Although he will likely be best remembered by genre fans for his work on the Star Trek film franchise, Harve Bennett was a super-producer. His career began in the fifties – with his first credited work on Now is Tomorrow, a television movie starring actors Robert Culp and Sydney Pollack. However, Bennett really came into his own as a producer of seventies television. He helped to create The Mod Squad and The Invisible Man. However, he is perhaps most noted in geek circles for his work on Star Trek II: The Wrath of Khan.
Along with director Nicholas Meyer, Harve Bennett effectively reinvented Star Trek. Taking over the reins from Gene Roddenberry after that creator’s bloated (if ambitious) work on Star Trek: The Motion Picture, Bennett stumbled upon an ingenious idea. Instead of trying to hide the fact that the cast and crew were getting older, he would embrace it. Bennett effectively came up with the idea of allowing the characters to grow older, coming up with an approach that would help to distinguish the Star Trek films from their source material.
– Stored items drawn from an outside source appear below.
(** ** Collaborators of [mkDataView] *)

Module PathTree.
(** Modelled from the spec: the class of [viewParams.openPaths] is not
    among the sources.  The spec describes it as the set of expanded tree
    paths, and [isOpen] as membership of a path in that set. *)
Definition t := gset (list JsVal).

Definition isOpen (openPaths : t) (path : list JsVal) : bool :=
  bool_decide (path ∈ openPaths).
End PathTree.

Module Schema.
Record ColumnMetaData := {
  type : string;
  displayName : string
}.

(** Modelled from the spec: reltab's [Schema] class is not among the
    sources.  The spec says only that the schema of a window is the base
    schema extended with four synthetic columns: a schema is the ordered
    list of its column ids with the metadata of each. *)
Record t := {
  columns : list string;
  columnMetadata : gmap string ColumnMetaData
}.

Definition extend (colId : string) (md : ColumnMetaData) (s : t) : t :=
  {| columns := columns s ++ [colId];
     columnMetadata := <[colId := md]> (columnMetadata s) |}.
End Schema.

Module TableRep.
(** [reltab.TableRep]: what [evalQuery] resolves to. *)
Record t := {
  schema : Schema.t;
  rowData : list loc
}.
End TableRep.

Module PagedDataView.
(** The arguments of [new PagedDataView(schema, rowCount, offset, rowData)]. *)
Record t := {
  schema : Schema.t;
  rowCount : Z;
  offset : Z;
  rowData : list loc
}.
End PagedDataView.

Module ViewParams.
(** A view definition.  It is an immutable object compared by reference
    ([!==]): [ref] is the address of the object, the other fields are its
    contents. *)
Record t := {
  ref : nat;
  vpivots : list string;
  pivotLeafColumn : option string;
  showRoot : bool;
  sortKey : list (string * bool);
  openPaths : PathTree.t
}.
End ViewParams.

(** ** mkDataView *)

(** The loop of [getPath], from iteration [i] with [n] iterations to go. *)
Fixpoint getPath_loop (rowMap : Row) (n i : nat) (path : list JsVal) : list JsVal :=
  match n with
  | O => path
  | S n' =>
      let pathElem := getProp rowMap ("_path" +:+ pretty i) in
      getPath_loop rowMap n' (S i)
        (if truthy pathElem then path ++ [pathElem] else path)
  end.

Definition getPath (rowMap : Row) (depth : nat) : list JsVal :=
  getPath_loop rowMap depth 0 [].

(** [parentIdStack] is an array written at the index [depth], whatever the
    length: a sparse map from depths to row ids, in which an index never
    written reads as [undefined]. *)
Definition readStack (parentIdStack : gmap Z nat) (k : Z) : JsVal :=
  match parentIdStack !! k with
  | Some j => JNum (Z.of_nat j)
  | None => JUndefined
  end.

(** The body of the loop of [mkDataView] on the row object [rowMap], at
    index [i]: the updated object and the updated stack. *)
Definition annotateRow (viewParams : ViewParams.t) (nPivots : nat) (i : nat)
    (parentIdStack : gmap Z nat) (rowMap : Row) : Row * gmap Z nat :=
  let path := getPath rowMap nPivots in
  let depth := _depth rowMap in
  let rowMap := setProp "_isOpen"
    (JBool (PathTree.isOpen (ViewParams.openPaths viewParams) path)) rowMap in
  let rowMap := setProp "_isLeaf" (JBool (Z.of_nat nPivots <? depth)%Z) rowMap in
  let rowMap := setProp "_id" (JNum (Z.of_nat i)) rowMap in
  let parentIdStack := <[depth := i]> parentIdStack in
  let parentId :=
    if (0 <? depth)%Z then readStack parentIdStack (depth - 1)%Z else JNull in
  let rowMap := setProp "_parentId" parentId rowMap in
  (rowMap, parentIdStack).

(** The loop of [mkDataView] over the entries of [tableData.rowData] that are
    left, [i] being the index of the first of them.  An entry that is not an
    object makes the property read throw ([None]). *)
Fixpoint mkDataView_loop (viewParams : ViewParams.t) (nPivots : nat)
    (rows : list loc) (i : nat) (h : heap)
    (parentIdStack : gmap Z nat) (rowData : list loc)
    : option (heap * list loc) :=
  match rows with
  | [] => Some (h, rowData)
  | l :: rows' =>
      match h !! l with
      | None => None
      | Some rowMap =>
          let '(rowMap', parentIdStack') :=
            annotateRow viewParams nPivots i parentIdStack rowMap in
          mkDataView_loop viewParams nPivots rows' (S i)
            (<[l := rowMap']> h) parentIdStack' (rowData ++ [l])
      end
  end.

Definition syntheticColumn (name : string) : Schema.ColumnMetaData :=
  {| Schema.type := "integer"; Schema.displayName := name |}.

Definition mkDataView (viewParams : ViewParams.t) (rowCount offset : Z)
    (tableData : TableRep.t) (h : heap) : option (heap * PagedDataView.t) :=
  let nPivots := length (ViewParams.vpivots viewParams) in
  match mkDataView_loop viewParams nPivots (TableRep.rowData tableData) 0 h ∅ [] with
  | None => None
  | Some (h', rowData) =>
      let outSchema :=
        Schema.extend "_isLeaf" (syntheticColumn "_isLeaf")
          (Schema.extend "_isOpen" (syntheticColumn "_isOpen")
            (Schema.extend "_parentId" (syntheticColumn "_parentId")
              (Schema.extend "_id" (syntheticColumn "_id")
                (TableRep.schema tableData)))) in
      Some (h', {| PagedDataView.schema := outSchema;
                   PagedDataView.rowCount := rowCount;
                   PagedDataView.offset := offset;
                   PagedDataView.rowData := rowData |})
  end.
(** * protosh: a shallow embedding of [main.c]

    The interpreter of [main.c] is a single C translation unit: the read /
    split / execute loop with the builtins [cd], [help], [exit], and the
    history subsystem ([add_to_history], [clear_history], [protosh_history]).

    The embedding follows the C text function by function.

    - C strings living in [malloc]ed buffers are cells of a heap
      ([gmap nat string]); a [char *] is an [option nat], [None] being
      [NULL].  Locations are never reused, so that a pointer to a freed
      buffer stays recognisably dangling.
    - [malloc], [calloc], [realloc] and [strdup] may fail; their successive
      results are read from an oracle carried by the state.
    - The [history] array is a [list] of slots updated by index; reading or
      writing outside of it is a [Fault], as is a read through [NULL] or
      through a dangling pointer.  So is the call [protosh_execute] makes of
      [protosh_history] through the table [builtin_func], with one argument
      for a function of two parameters.
    - The arrays [tokens] and [args] are held by value.
    - [exit(n)] ends the run with [Exit n].
    - [int] is 32 bits and [long] 64 bits (LP64, the data model of the POSIX
      platforms [fork]/[execvp]/[waitpid] target); the conversion
      [(int) loffset] is written out as a wrap-around.
    - The state is that of the interpreter process.  Of a forked child it
      sees what [waitpid] reports and what the child takes from the
      [stdin] they share; both are read from an oracle carried by the
      state, as are the results of [chdir] and [fork].
    - A run that does not come to an end ([waitpid] never returns, or the
      bound set on the turns of the loop is used up) is [Unfinished].

    The static [input] is used by no function of [main.c] and has no
    counterpart here; [is_history_command], which no function calls, is
    embedded on its own. *)

From Stdlib Require Import ZArith Lia Ascii String List.
From stdpp Require Import base option list gmap strings pretty.

Local Open Scope string_scope.
Local Open Scope Z_scope.
Local Open Scope list_scope.

(** ** Data model *)

(** Modelled from the spec: [struct command], used by [protosh_history]
    ([cmd->argc], [cmd->argv[1]]) and declared nowhere in [main.c].  "An
    ordered sequence of argument strings (program name first), with a
    derived count." *)
Record command := mk_command { argc : Z; argv : list string }.

(** Modelled from the spec: [struct commands], declared nowhere in
    [main.c].  "An ordered sequence of Command values representing one or
    more stages." *)
Definition commands := list command.

(** The command made of a NULL-terminated [char **args]. *)
Definition command_of_args (args : list string) : command :=
  mk_command (Z.of_nat (length args)) args.

(** What is written to [stderr]: a formatted message, or [perror(tag)],
    whose text depends on [errno]. *)
Inductive diagnostic :=
  | Message (text : string)
  | Perror (tag : string).

(** Where the behaviour of the C program is undefined: a read through
    [NULL], outside of an array or through a pointer to a released buffer,
    and a call through a pointer to a function of another type. *)
Inductive fault :=
  | NullPointer
  | OutOfBounds (index : Z)
  | DanglingPointer (loc : nat)
  | UndefinedCall.

(** The heap of C strings, and the oracle of the allocator: the n-th
    allocation request succeeds iff the n-th boolean is [true]; once the list
    is used up every request succeeds. *)
Record memory := mk_memory {
  heap : gmap nat string;
  next_loc : nat;
  allocs : list bool
}.

(** [static char **history; static int history_len;] *)
Record store := mk_store {
  history : option (list (option nat));
  history_len : Z
}.

(** [static struct command *parent_cmd; static struct commands *parent_cmds;
    static char *temp_line;] *)
Record replay_context := mk_replay_context {
  parent_cmd : option command;
  parent_cmds : option commands;
  temp_line : option nat
}.

(** What [waitpid(pid, &status, WUNTRACED)] reports of a child: it was
    stopped, it has exited, it was killed by a signal. *)
Inductive wait_status :=
  | Stopped
  | Exited
  | Signaled.

(** A forked child as the interpreter sees it: the number of bytes the
    child takes from the [stdin] it shares with the interpreter, and the
    successive reports of [waitpid]; after the last of them [waitpid] does
    not return. *)
Record child_run := mk_child_run {
  consumed : nat;
  reports : list wait_status
}.

(** What the interpreter process exchanges with the operating system: the
    bytes still to be read on [stdin], what was written to [stdout] and
    [stderr], the directories successfully [chdir]ed to, the programs
    forked, the oracle for the results of [chdir] and [fork], and the oracle
    for the forked children: the n-th child behaves as the n-th element
    says; once the list is used up a child reads nothing and exits. *)
Record world := mk_world {
  stdin : list ascii;
  stdout : list string;
  stderr : list diagnostic;
  chdirs : list string;
  spawned : list (list string);
  syscalls : list bool;
  children : list child_run
}.

Record state := mk_state {
  mem : memory;
  hist : store;
  ctx : replay_context;
  io : world
}.

Definition EXIT_SUCCESS : Z := 0.
Definition EXIT_FAILURE : Z := 1.

Inductive outcome (A : Type) :=
  | Ret (value : A) (st : state)
  | Exit (status : Z) (st : state)
  | Fault (f : fault) (st : state)
  | Unfinished.

Arguments Ret {A} value st.
Arguments Exit {A} status st.
Arguments Fault {A} f st.
Arguments Unfinished {A}.

(** A C function returning [A]. *)
Definition M (A : Type) : Type := state -> outcome A.

Definition ret {A} (a : A) : M A := fun st => Ret a st.

Definition bind {A B} (m : M A) (k : A -> M B) : M B :=
  fun st =>
    match m st with
    | Ret a st' => k a st'
    | Exit n st' => Exit n st'
    | Fault f st' => Fault f st'
    | Unfinished => Unfinished
    end.

Declare Scope prog_scope.
Delimit Scope prog_scope with prog.
Notation "x <- m ;; k" := (bind m (fun x => k))
  (at level 100, m at next level, right associativity) : prog_scope.
Notation "m ;;; k" := (bind m (fun _ => k))
  (at level 100, right associativity) : prog_scope.
Local Open Scope prog_scope.

Definition gets {A} (f : state -> A) : M A := fun st => Ret (f st) st.
Definition modify (f : state -> state) : M unit := fun st => Ret tt (f st).
Definition exit {A} (status : Z) : M A := fun st => Exit status st.
Definition fail {A} (f : fault) : M A := fun st => Fault f st.

Definition with_mem (f : memory -> memory) (st : state) : state :=
  mk_state (f (mem st)) (hist st) (ctx st) (io st).
Definition with_hist (f : store -> store) (st : state) : state :=
  mk_state (mem st) (f (hist st)) (ctx st) (io st).
Definition with_ctx (c : replay_context) (st : state) : state :=
  mk_state (mem st) (hist st) c (io st).
Definition with_io (f : world -> world) (st : state) : state :=
  mk_state (mem st) (hist st) (ctx st) (f (io st)).

(** *** Streams *)

(** [printf] *)
Definition print (text : string) : M unit :=
  modify (with_io (fun w =>
    mk_world (stdin w) (stdout w ++ [text]) (stderr w) (chdirs w) (spawned w) (syscalls w)
      (children w))).

Definition report (d : diagnostic) (st : state) : state :=
  with_io (fun w =>
    mk_world (stdin w) (stdout w) (stderr w ++ [d]) (chdirs w) (spawned w) (syscalls w)
      (children w)) st.

(** [fprintf(stderr, ...)] *)
Definition eprint (text : string) : M unit := modify (report (Message text)).

(** [perror] *)
Definition perror (tag : string) : M unit := modify (report (Perror tag)).

Definition set_stdin (pending : list ascii) : M unit :=
  modify (with_io (fun w =>
    mk_world pending (stdout w) (stderr w) (chdirs w) (spawned w) (syscalls w)
      (children w))).

(** The result of the next fallible system call ([chdir], [fork]). *)
Definition syscall_ok : M bool :=
  fun st =>
    let w := io st in
    match syscalls w with
    | [] => Ret true st
    | b :: rest =>
        Ret b (with_io (fun _ =>
          mk_world (stdin w) (stdout w) (stderr w) (chdirs w) (spawned w) rest
            (children w)) st)
    end.

(** The child the next successful [fork] creates. *)
Definition next_child : M child_run :=
  fun st =>
    let w := io st in
    match children w with
    | [] => Ret (mk_child_run 0 [Exited]) st
    | c :: rest =>
        Ret c (with_io (fun _ =>
          mk_world (stdin w) (stdout w) (stderr w) (chdirs w) (spawned w) (syscalls w)
            rest) st)
    end.

(** [waitpid] does not return. *)
Definition blocked {A} : M A := fun _ => Unfinished.

(** *** Memory *)

(** The result of the next allocation request. *)
Definition alloc_ok : M bool :=
  fun st =>
    let m := mem st in
    match allocs m with
    | [] => Ret true st
    | b :: rest => Ret b (with_mem (fun _ => mk_memory (heap m) (next_loc m) rest) st)
    end.
(** * garm-provider-azure: the provider's lifecycle calls

    A shallow embedding of [provider/provider.go]: [NewAzureProvider],
    [CreateInstance] with its deferred resource-group clean-up,
    [DeleteInstance], [GetInstance], [ListInstances], [RemoveAllInstances],
    [Stop] and [Start], the properties the specification states about them,
    and further properties the code shows.

    The Azure client ([internal/client]), the spec builder ([internal/spec])
    and the record translation ([internal/util]) are collaborators of the
    file: they appear as records of functions, and every theorem holds for
    all of them.  A run of a provider method yields what the method returns
    (or that it panicked) together with the list of client operations it
    issued, in order. *)

From Stdlib Require Import ZArith List String Bool Lia DecimalString.
Import ListNotations.
Local Open Scope string_scope.
Local Open Scope Z_scope.

(** ** Errors *)

(** Go [error] values.  [None : option error] is the nil error. *)
Inductive error : Type :=
| ErrorString (msg : string)
    (* an error of a collaborator, or [fmt.Errorf] of a constant string *)
| Errorf_w (context : string) (cause : error)
    (* [fmt.Errorf("<context>: %w", cause)] *)
| Errorf_invalid_architecture (arch supported : string)
    (* [fmt.Errorf("invalid architecture %s (supported: %s)", ..)] *)
| Errorf_max_ephemeral (vmSize : string) (maxSize requested : Z).
    (* [fmt.Errorf("maximul ephemeral disk size for %s is %d GB (requested %d)", ..)] *)

(** The verb [%d]. *)
Definition fmt_d (z : Z) : string := NilZero.string_of_int (Z.to_int z).

(** [err.Error()]. *)
Fixpoint Error (e : error) : string :=
  match e with
  | ErrorString msg => msg
  | Errorf_w context cause => context ++ ": " ++ Error cause
  | Errorf_invalid_architecture arch supported =>
      "invalid architecture " ++ arch ++ " (supported: " ++ supported ++ ")"
  | Errorf_max_ephemeral vmSize maxSize requested =>
      "maximul ephemeral disk size for " ++ vmSize ++ " is " ++ fmt_d maxSize
        ++ " GB (requested " ++ fmt_d requested ++ ")"
  end.

(** ** Disk sizes *)

(** Modelled from the spec: the integer type of [RunnerSpec.DiskSizeGB] and
    of the result of [GetMaxEphemeralDiskSize], whose declarations are in
    [internal/spec] and [internal/client] and not at hand.  Section 3 has
    the disk size request as a number of GB with 0 for "use
    default/ephemeral maximum", and section 4.1 reduces the maximum "by 1
    GB"; the provider compares the two, tests the request against 0 and
    prints both with [%d].  The width taken is that of the Azure SDK field
    the size ends in, [OSDisk.DiskSizeGB], an [int32].  Sizes are integers
    in [Z], and the one arithmetic operation of the provider, [maxSize - 1],
    wraps as Go's [int32] subtraction does. *)
Module Int32.

Definition min_signed : Z := - 2 ^ 31.

Definition max_signed : Z := 2 ^ 31 - 1.

Definition in_range (z : Z) : Prop := min_signed <= z <= max_signed.

Definition wrap (z : Z) : Z := (z + 2 ^ 31) mod 2 ^ 32 - 2 ^ 31.

Definition sub (x y : Z) : Z := wrap (x - y).

End Int32.

(** ** Data of [garm-provider-common/params] *)

(** [params.Amd64]. *)
Definition Amd64 : string := "amd64".

Inductive AddressType : Type := PublicAddress | PrivateAddress.

Record Address : Type := {
  Address_Address : string;
  Address_Type : AddressType
}.

Record BootstrapInstance : Type := {
  Name : string;
  OSArch : string;
  OSType : string
}.

Record ProviderInstance : Type := {
  PI_ProviderID : string;
  PI_Name : string;
  PI_OSType : string;
  PI_OSArch : string;
  PI_OSName : string;
  PI_OSVersion : string;
  PI_Status : string;
  PI_Addresses : list Address
}.

(** [params.ProviderInstance{}]. *)
Definition ProviderInstance_zero : ProviderInstance :=
  {| PI_ProviderID := ""; PI_Name := ""; PI_OSType := ""; PI_OSArch := "";
     PI_OSName := ""; PI_OSVersion := ""; PI_Status := ""; PI_Addresses := [] |}.

(** ** Data of the collaborating packages, as far as the provider reads it *)

(** [config.Config]: never inspected here, only handed to the spec builder. *)
Variant Config : Type := LoadedConfig (configPath : string).

Record RunnerSpec : Type := {
  VMSize : string;
  AllocatePublicIP : bool;
  DiskSizeGB : Z;
  UseEphemeralStorage : bool;
  Confidential : bool;
  UseAcceleratedNetworking : bool;
  VirtualNetworkCIDR : string;
  BootstrapParams : BootstrapInstance;
  Tags : list (string * string)
}.

Record ImageDetails : Type := {
  SKU : string;
  Version : string
}.

(** A resource of the provider (resource group, virtual network, subnet,
    security group, network interface): the provider reads its [ID], a
    [*string], only.  [None] is the nil pointer. *)
Record Resource : Type := { ID : option string }.

Record PublicIPAddressPropertiesFormat : Type := { IPAddress : option string }.

Record PublicIPAddress : Type := {
  PublicIP_ID : option string;
  Properties : option PublicIPAddressPropertiesFormat
}.

(** [armcompute.VirtualMachine], handed to the translation unread. *)
Record VirtualMachine : Type := {
  VM_ID : option string;
  VM_Name : option string
}.

(** ** The collaborators

    A Go call returning [(T, error)] is a pair of [T] and [option error];
    the provider looks at the error first and at the value only when the
    error is nil. *)

(** [internal/client.AzureCli]: the answers of the client to each
    operation. *)
Record AzureCli : Type := {
  GetMaxEphemeralDiskSize : string -> Z * option error;
  CreateResourceGroup : string -> list (string * string) -> Resource * option error;
  DeleteResourceGroup : string -> bool -> option error;
  CreateVirtualNetwork : string -> string -> Resource * option error;
  CreateSubnet : string -> string -> Resource * option error;
  CreatePublicIP : string -> PublicIPAddress * option error;
  CreateNetworkSecurityGroup : string -> RunnerSpec -> Resource * option error;
  CreateNetWorkInterface :
    string -> string -> string -> string -> bool -> Resource * option error;
  CreateVirtualMachine :
    RunnerSpec -> string -> list (string * string) -> Z -> option error;
  GetInstance_cli : string -> string -> VirtualMachine * option error;
  ListVirtualMachines : string -> option (list (option VirtualMachine)) * option error;
  DealocateVM : string -> string -> option error;
  StartVM : string -> option error
}.

(** The functions of [internal/spec] and [internal/util] the provider
    calls. *)
Record Packages : Type := {
  GetRunnerSpecFromBootstrapParams :
    BootstrapInstance -> string -> Config -> RunnerSpec * option error;
  RunnerSpec_ImageDetails : RunnerSpec -> ImageDetails * option error;
  AzureInstanceToParamsInstance : VirtualMachine -> ProviderInstance * option error
}.

Record azureProvider : Type := {
  controllerID : string;
  azCli : AzureCli;
  cfg : Config
}.

(** The client operations a method issues, with their arguments. *)
Inductive call : Type :=
| CallGetMaxEphemeralDiskSize (vmSize : string)
| CallCreateResourceGroup (name : string) (tags : list (string * string))
| CallDeleteResourceGroup (name : string) (force : bool)
| CallCreateVirtualNetwork (name cidr : string)
| CallCreateSubnet (name cidr : string)
| CallCreatePublicIP (name : string)
| CallCreateNetworkSecurityGroup (name : string) (spec : RunnerSpec)
| CallCreateNetWorkInterface (name subnetID nsgID pubIPID : string) (accel : bool)
| CallCreateVirtualMachine
    (spec : RunnerSpec) (nicID : string) (tags : list (string * string)) (cacheSize : Z)
| CallGetInstance (rg name : string)
| CallListVirtualMachines (poolID : string)
| CallDealocateVM (rg name : string)
| CallStartVM (name : string).

Definition is_delete_group (c : call) : bool :=
  match c with CallDeleteResourceGroup _ _ => true | _ => false end.

Definition is_create_group (c : call) : bool :=
  match c with CallCreateResourceGroup _ _ => true | _ => false end.

Definition count (p : call -> bool) (ops : list call) : nat :=
  List.length (List.filter p ops).

(** The operations that follow the creation of the resource group
    (lines 105-140). *)
Inductive step : Type :=
| StepVirtualNetwork | StepSubnet | StepPublicIP | StepSecurityGroup
| StepInterface | StepVirtualMachine.

Definition provisioning_step (c : call) : option step :=
  match c with
  | CallCreateVirtualNetwork _ _ => Some StepVirtualNetwork
  | CallCreateSubnet _ _ => Some StepSubnet
  | CallCreatePublicIP _ => Some StepPublicIP
  | CallCreateNetworkSecurityGroup _ _ => Some StepSecurityGroup
  | CallCreateNetWorkInterface _ _ _ _ _ => Some StepInterface
  | CallCreateVirtualMachine _ _ _ _ => Some StepVirtualMachine
  | _ => None
  end.

(** The text each step puts before the error it wraps. *)
Definition failure_context (s : step) : string :=
  match s with
  | StepVirtualNetwork => "failed to create virtual network"
  | StepSubnet => "failed to create subnet"
  | StepPublicIP => "failed to create public IP"
  | StepSecurityGroup => "failed to create network security group"
  | StepInterface => "failed to create NIC"
  | StepVirtualMachine => "failed to create VM"
  end.

(** The steps whose [err] is declared by [:=] in a scope of their own
    (line 118, in the [if] block, and line 138, in the [if] statement), all
    others assigning the function-scope [err]. *)
Definition declares_own_err (s : step) : bool :=
  match s with
  | StepPublicIP | StepVirtualMachine => true
  | _ => false
  end.

(** The error the client answers an operation with. *)
Definition answered_error (cli : AzureCli) (c : call) : option error :=
  match c with
  | CallGetMaxEphemeralDiskSize vmSize => snd (GetMaxEphemeralDiskSize cli vmSize)
  | CallCreateResourceGroup name tags => snd (CreateResourceGroup cli name tags)
  | CallDeleteResourceGroup name force => DeleteResourceGroup cli name force
  | CallCreateVirtualNetwork name cidr => snd (CreateVirtualNetwork cli name cidr)
  | CallCreateSubnet name cidr => snd (CreateSubnet cli name cidr)
  | CallCreatePublicIP name => snd (CreatePublicIP cli name)
  | CallCreateNetworkSecurityGroup name spec =>
      snd (CreateNetworkSecurityGroup cli name spec)
  | CallCreateNetWorkInterface name subnetID nsgID pubIPID accel =>
      snd (CreateNetWorkInterface cli name subnetID nsgID pubIPID accel)
  | CallCreateVirtualMachine spec nicID tags cacheSize =>
      CreateVirtualMachine cli spec nicID tags cacheSize
  | CallGetInstance rg name => snd (GetInstance_cli cli rg name)
  | CallListVirtualMachines poolID => snd (ListVirtualMachines cli poolID)
  | CallDealocateVM rg name => DealocateVM cli rg name
  | CallStartVM name => StartVM cli name
  end.

(** ** A function body with one [err] variable and deferred calls

    [CreateInstance] declares [err] once in its outermost scope, assigns it
    again and again, and registers a closure that reads it when the function
    exits.  Inner scopes declare their own [err] with [:=]; those are
    ordinary bound variables below and never reach the frame. *)

Record frame : Type := {
  err : option error;                          (* the function-scope [err] *)
  ops : list call;                             (* operations issued so far *)
  deferred : list (option error -> list call)  (* closures over [err], last first *)
}.

Definition entry : frame := {| err := None; ops := []; deferred := [] |}.

(** How a call ends: a [return] with both results, or a panic. *)
Inductive completion : Type :=
| Returns (instance : ProviderInstance) (e : option error)
| Panics (reason : string).

Inductive flow (A : Type) : Type :=
| Continue (x : A) (fr : frame)
| Leave (c : completion) (fr : frame).
Arguments Continue {A} x fr.
Arguments Leave {A} c fr.

Definition body (A : Type) : Type := frame -> flow A.

Definition ret {A} (x : A) : body A := fun fr => Continue x fr.

Definition bind {A B} (m : body A) (k : A -> body B) : body B :=
  fun fr =>
    match m fr with
    | Continue x fr' => k x fr'
    | Leave c fr' => Leave c fr'
    end.

Declare Scope body_scope.
Delimit Scope body_scope with body.
Notation "x <- m ;; k" := (bind m (fun x => k))
  (at level 100, m at next level, right associativity) : body_scope.
Notation "m ;; k" := (bind m (fun _ => k))
  (at level 100, right associativity) : body_scope.

(** [return instance, e] *)
Definition return_ {A} (instance : ProviderInstance) (e : option error) : body A :=
  fun fr => Leave (Returns instance e) fr.

Definition panic {A} (reason : string) : body A :=
  fun fr => Leave (Panics reason) fr.

(** [*p] *)
Definition deref {A} (p : option A) : body A :=
  match p with
  | Some x => ret x
  | None => panic "invalid memory address or nil pointer dereference"
  end.
Definition outcome_of {A} (x : list event * result A * machine) : result A :=
  snd (fst x).

Definition ret {A} (a : A) : sh_m A := fun m => ([], Ret a, m).

Definition bind {A B} (c : sh_m A) (k : A -> sh_m B) : sh_m B :=
  fun m =>
    match c m with
    | (e1, Ret a, m1) =>
        let '(e2, r, m2) := k a m1 in ((e1 ++ e2)%list, r, m2)
    | (e1, Exit code, m1) => (e1, Exit code, m1)
    end.

Notation "x <- c ;; k" := (bind c (fun x => k))
  (at level 61, c at next level, right associativity).

Notation "c ;; k" := (bind c (fun _ => k))
  (at level 61, right associativity).

Definition var (x : string) : sh_m string :=
  fun m => ([], Ret (sh_get (sh m) x), m).

Definition assign (x v : string) : sh_m unit :=
  fun m => ([], Ret tt, mk_machine (sh_assign (sh m) x v) (world m)).

Definition export (x v : string) : sh_m unit :=
  fun m => ([], Ret tt, mk_machine (sh_export (sh m) x v) (world m)).

Definition emit (e : event) : sh_m unit := fun m => ([e], Ret tt, m).

(** [echo line].  The trace keeps the operand.  What echo writes is the
    operand and a newline when the operand has no backslash; for an
    operand with a backslash POSIX leaves the text to the echo builtin
    (dash expands escape sequences, bash does not). *)
Definition echo (line : string) : sh_m unit := emit (EvStdout line).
It would be too much to suggest that Harve Bennett was the first writer to reinvent Star Trek, paving the way for creators like Michael Piller or Ira Steven Behr or Brannon Braga or Manny Coto. After all, Star Trek had already been reinvented by Gene L. Coon and D.C. Fontana before Bennett come on board. However, Bennett was part of the first creative team to reinvent Star Trek in a very overt and very conscious way. Meyer and Bennett were the first creators to be overt (rather than subversive) in how they were updating and revising the Star Trek canon.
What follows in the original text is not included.